Your assignment ::
Taking the line with "firewall.@rule[2].name='Allow-IGMP'" as the first and the line with "firewall.@rule[4].icmp_type='130/0' '131/0' '132/0'" as the last, set down exactly every line in that range from the entries below, and no more.
Start of Block
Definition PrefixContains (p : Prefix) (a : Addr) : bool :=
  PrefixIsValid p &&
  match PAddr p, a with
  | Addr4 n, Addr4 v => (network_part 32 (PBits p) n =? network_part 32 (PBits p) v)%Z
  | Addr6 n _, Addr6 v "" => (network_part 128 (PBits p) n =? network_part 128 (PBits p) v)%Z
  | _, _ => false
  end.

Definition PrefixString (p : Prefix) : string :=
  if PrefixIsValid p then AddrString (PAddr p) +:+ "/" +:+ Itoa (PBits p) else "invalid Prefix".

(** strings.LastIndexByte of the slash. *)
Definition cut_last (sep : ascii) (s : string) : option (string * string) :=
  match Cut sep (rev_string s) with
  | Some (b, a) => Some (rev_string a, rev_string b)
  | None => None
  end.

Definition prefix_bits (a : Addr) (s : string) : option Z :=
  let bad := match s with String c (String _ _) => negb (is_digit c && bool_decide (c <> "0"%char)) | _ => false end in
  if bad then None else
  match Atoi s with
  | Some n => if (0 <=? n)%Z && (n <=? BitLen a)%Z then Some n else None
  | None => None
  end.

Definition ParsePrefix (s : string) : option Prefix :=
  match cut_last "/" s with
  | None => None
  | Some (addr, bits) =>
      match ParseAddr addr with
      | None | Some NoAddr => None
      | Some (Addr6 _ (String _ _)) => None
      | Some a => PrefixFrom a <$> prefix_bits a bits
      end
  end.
End of Block
Start of Block
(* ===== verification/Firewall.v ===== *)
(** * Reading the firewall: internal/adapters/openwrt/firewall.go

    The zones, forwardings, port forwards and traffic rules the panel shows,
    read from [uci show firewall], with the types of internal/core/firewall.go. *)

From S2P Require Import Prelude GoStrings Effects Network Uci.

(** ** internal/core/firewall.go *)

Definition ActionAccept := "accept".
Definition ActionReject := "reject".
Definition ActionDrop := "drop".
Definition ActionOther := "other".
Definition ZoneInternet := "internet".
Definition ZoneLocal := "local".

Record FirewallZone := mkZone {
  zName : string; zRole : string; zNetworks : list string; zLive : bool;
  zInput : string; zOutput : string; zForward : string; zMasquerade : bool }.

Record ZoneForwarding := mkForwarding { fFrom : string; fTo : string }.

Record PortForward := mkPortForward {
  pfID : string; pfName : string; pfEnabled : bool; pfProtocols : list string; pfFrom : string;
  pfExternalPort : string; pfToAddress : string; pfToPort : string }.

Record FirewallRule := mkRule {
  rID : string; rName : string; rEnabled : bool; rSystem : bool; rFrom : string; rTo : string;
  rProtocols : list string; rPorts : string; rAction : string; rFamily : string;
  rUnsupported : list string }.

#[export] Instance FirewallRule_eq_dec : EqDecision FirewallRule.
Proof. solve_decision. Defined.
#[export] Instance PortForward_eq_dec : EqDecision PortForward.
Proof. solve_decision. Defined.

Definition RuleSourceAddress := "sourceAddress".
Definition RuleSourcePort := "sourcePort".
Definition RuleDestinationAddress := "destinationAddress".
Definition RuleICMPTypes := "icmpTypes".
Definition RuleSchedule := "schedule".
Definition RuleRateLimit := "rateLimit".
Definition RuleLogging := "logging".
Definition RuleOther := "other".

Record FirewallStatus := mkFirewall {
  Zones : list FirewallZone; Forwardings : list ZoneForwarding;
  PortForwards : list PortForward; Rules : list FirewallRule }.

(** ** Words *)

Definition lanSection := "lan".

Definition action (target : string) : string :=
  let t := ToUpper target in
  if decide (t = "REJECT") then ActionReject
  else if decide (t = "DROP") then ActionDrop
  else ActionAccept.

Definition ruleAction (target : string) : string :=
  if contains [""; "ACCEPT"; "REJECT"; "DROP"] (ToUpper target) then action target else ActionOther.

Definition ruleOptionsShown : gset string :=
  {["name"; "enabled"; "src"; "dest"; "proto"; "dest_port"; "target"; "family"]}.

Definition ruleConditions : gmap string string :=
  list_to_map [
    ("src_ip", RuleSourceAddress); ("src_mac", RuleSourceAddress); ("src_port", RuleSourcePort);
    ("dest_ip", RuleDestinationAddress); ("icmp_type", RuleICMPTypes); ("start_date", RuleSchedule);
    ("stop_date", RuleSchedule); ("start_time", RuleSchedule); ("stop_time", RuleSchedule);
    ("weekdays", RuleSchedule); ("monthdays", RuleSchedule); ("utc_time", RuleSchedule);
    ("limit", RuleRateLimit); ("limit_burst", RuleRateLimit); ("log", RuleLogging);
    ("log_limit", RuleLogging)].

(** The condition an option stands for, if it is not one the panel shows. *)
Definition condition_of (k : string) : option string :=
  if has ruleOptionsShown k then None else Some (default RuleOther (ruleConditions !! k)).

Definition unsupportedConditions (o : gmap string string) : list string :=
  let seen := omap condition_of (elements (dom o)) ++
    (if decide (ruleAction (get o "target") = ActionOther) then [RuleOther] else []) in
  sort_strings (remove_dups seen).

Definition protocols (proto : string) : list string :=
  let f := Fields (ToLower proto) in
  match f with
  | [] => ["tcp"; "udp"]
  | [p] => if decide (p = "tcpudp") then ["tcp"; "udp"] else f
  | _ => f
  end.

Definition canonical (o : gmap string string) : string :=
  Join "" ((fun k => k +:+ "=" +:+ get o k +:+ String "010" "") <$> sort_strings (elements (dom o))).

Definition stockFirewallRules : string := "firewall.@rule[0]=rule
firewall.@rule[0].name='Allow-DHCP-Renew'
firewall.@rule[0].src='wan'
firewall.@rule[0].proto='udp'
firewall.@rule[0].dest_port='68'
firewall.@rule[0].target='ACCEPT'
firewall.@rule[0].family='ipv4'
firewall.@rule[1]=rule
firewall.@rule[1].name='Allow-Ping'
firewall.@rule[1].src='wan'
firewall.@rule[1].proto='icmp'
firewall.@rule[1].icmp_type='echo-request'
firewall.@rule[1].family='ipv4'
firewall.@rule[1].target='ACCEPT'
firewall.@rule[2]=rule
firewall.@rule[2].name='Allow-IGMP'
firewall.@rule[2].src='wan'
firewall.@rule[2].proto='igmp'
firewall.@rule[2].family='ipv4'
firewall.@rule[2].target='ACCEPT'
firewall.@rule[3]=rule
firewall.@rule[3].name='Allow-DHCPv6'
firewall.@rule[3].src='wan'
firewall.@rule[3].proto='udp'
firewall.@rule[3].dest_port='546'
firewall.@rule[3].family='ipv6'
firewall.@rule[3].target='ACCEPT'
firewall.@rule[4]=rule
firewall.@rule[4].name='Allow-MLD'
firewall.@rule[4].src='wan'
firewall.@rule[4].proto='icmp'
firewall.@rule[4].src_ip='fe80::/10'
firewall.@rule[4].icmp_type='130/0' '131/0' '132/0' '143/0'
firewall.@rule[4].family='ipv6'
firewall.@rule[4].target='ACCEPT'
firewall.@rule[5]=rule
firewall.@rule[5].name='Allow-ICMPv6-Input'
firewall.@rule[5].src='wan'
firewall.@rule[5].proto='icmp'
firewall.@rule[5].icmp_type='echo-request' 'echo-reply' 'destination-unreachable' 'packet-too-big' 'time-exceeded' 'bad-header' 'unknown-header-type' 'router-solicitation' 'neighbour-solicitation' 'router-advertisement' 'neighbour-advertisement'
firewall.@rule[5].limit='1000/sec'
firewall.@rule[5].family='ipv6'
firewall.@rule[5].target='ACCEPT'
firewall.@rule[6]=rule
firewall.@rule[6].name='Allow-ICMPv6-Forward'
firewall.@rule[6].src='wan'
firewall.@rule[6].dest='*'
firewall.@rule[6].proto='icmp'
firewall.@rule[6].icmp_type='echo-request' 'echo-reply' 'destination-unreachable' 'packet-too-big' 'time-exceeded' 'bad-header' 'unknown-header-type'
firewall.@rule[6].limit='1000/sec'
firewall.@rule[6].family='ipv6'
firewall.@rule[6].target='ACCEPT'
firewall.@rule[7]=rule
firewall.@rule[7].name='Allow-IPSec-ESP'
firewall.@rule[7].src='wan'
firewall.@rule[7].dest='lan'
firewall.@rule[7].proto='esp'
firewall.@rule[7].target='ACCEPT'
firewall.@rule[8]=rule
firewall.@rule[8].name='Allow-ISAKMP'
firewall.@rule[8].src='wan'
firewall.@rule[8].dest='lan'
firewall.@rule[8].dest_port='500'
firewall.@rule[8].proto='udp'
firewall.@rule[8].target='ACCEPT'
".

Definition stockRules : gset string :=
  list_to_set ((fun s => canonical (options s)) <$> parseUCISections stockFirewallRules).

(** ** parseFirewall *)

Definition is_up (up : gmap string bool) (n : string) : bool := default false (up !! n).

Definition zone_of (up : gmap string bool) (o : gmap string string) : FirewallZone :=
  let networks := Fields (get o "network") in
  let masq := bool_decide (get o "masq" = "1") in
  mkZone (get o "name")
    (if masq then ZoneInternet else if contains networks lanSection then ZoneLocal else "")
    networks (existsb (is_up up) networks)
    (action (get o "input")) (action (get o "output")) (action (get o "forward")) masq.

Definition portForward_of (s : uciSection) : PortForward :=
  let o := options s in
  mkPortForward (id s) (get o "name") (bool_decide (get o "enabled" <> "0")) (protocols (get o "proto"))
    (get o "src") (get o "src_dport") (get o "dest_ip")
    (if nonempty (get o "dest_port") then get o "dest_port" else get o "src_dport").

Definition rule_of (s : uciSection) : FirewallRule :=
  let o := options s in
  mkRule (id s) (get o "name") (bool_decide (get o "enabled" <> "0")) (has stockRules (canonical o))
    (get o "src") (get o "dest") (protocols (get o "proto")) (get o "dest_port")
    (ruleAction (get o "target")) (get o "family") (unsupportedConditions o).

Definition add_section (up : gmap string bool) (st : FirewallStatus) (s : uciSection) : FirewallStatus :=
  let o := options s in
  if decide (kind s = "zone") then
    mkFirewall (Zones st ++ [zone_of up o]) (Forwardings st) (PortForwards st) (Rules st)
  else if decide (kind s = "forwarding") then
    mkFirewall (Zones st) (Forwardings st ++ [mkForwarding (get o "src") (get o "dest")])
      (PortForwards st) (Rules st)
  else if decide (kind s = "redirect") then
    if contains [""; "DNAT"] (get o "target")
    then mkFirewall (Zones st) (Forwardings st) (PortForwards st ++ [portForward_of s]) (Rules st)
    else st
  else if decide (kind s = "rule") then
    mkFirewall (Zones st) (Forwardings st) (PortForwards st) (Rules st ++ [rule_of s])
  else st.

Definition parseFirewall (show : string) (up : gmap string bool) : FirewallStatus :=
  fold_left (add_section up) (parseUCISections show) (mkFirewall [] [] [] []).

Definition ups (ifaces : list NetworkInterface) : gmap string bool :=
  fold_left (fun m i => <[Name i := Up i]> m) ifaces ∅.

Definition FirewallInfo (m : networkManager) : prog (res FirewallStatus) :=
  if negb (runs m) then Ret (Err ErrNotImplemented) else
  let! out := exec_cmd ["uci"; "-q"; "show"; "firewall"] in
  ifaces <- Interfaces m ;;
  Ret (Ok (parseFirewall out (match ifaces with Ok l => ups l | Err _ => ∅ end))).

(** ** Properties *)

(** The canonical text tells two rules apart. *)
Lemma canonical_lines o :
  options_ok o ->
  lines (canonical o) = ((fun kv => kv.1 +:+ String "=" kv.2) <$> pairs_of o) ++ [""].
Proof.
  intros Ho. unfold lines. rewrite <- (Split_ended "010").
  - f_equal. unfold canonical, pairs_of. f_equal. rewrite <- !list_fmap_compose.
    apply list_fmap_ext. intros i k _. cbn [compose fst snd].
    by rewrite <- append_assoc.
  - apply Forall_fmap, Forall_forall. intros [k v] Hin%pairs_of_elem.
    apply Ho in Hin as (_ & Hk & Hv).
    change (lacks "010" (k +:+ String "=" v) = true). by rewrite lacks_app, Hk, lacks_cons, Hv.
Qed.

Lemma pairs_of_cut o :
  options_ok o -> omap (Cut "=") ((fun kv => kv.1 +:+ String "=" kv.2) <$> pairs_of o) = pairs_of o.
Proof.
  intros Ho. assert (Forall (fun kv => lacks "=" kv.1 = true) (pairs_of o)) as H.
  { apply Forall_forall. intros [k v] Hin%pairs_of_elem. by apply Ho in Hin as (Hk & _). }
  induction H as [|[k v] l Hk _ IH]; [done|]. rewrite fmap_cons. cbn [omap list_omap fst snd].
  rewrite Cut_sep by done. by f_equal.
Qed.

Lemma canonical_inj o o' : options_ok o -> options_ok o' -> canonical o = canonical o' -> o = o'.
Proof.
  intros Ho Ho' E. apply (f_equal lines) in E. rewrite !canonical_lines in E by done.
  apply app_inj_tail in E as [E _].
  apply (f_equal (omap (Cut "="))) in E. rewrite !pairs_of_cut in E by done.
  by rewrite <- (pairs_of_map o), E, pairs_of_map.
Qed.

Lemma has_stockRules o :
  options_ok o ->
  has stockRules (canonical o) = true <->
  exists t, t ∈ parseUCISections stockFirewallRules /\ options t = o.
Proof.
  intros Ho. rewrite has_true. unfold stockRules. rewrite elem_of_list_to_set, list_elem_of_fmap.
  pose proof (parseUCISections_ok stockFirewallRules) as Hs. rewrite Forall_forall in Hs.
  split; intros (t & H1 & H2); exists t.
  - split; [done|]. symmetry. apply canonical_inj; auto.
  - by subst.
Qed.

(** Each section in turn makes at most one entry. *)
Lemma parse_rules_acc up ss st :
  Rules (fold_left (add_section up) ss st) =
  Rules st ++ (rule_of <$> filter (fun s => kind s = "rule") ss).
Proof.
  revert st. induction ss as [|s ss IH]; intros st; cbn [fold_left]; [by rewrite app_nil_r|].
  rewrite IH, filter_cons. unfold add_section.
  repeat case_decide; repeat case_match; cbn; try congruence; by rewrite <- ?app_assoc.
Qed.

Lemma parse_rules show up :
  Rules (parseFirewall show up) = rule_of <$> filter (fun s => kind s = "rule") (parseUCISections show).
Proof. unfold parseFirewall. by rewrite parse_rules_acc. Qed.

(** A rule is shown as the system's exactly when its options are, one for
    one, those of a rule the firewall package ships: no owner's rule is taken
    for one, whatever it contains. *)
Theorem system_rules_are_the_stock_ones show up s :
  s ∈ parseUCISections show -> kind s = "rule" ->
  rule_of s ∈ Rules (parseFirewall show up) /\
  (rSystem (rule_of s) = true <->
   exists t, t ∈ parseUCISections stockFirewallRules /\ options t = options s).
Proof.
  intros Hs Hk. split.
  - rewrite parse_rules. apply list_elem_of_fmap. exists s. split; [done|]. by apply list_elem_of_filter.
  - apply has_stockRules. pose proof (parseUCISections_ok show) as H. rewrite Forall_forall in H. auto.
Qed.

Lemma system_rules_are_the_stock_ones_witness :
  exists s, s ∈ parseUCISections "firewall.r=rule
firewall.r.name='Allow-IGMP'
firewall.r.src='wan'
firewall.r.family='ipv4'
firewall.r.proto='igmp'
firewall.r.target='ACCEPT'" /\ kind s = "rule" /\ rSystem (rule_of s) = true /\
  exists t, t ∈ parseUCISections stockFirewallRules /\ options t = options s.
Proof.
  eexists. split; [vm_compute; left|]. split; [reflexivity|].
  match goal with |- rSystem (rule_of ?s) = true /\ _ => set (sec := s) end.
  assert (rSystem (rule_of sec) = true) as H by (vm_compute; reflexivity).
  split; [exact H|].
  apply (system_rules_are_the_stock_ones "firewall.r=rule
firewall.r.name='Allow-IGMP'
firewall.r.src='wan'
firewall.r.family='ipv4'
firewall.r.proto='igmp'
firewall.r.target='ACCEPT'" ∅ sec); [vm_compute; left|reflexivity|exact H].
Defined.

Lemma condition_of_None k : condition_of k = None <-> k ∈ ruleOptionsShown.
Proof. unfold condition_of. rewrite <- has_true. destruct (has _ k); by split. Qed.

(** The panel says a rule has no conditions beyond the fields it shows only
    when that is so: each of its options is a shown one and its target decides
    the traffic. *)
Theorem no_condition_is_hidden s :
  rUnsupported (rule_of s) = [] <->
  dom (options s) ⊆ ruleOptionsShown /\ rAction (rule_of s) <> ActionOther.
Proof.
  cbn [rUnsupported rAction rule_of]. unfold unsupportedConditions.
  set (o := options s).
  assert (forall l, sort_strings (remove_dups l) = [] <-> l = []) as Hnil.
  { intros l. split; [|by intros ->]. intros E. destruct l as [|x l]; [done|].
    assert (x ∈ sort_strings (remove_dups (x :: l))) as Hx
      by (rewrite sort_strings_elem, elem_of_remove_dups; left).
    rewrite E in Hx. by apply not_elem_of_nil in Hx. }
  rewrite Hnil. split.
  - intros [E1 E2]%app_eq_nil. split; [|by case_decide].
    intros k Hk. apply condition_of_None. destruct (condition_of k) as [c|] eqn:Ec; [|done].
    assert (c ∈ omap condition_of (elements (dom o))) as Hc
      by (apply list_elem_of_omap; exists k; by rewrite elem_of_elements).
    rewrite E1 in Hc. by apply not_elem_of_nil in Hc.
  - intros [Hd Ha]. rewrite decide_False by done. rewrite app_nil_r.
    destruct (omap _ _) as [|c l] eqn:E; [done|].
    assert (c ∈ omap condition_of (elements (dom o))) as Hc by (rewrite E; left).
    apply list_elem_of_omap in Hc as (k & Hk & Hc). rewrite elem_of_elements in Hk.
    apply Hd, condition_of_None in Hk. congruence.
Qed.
End of Block
Answer for this exercise ::
firewall.@rule[2].name='Allow-IGMP'
firewall.@rule[2].src='wan'
firewall.@rule[2].proto='igmp'
firewall.@rule[2].family='ipv4'
firewall.@rule[2].target='ACCEPT'
firewall.@rule[3]=rule
firewall.@rule[3].name='Allow-DHCPv6'
firewall.@rule[3].src='wan'
firewall.@rule[3].proto='udp'
firewall.@rule[3].dest_port='546'
firewall.@rule[3].family='ipv6'
firewall.@rule[3].target='ACCEPT'
firewall.@rule[4]=rule
firewall.@rule[4].name='Allow-MLD'
firewall.@rule[4].src='wan'
firewall.@rule[4].proto='icmp'
firewall.@rule[4].src_ip='fe80::/10'
firewall.@rule[4].icmp_type='130/0' '131/0' '132/0' '143/0'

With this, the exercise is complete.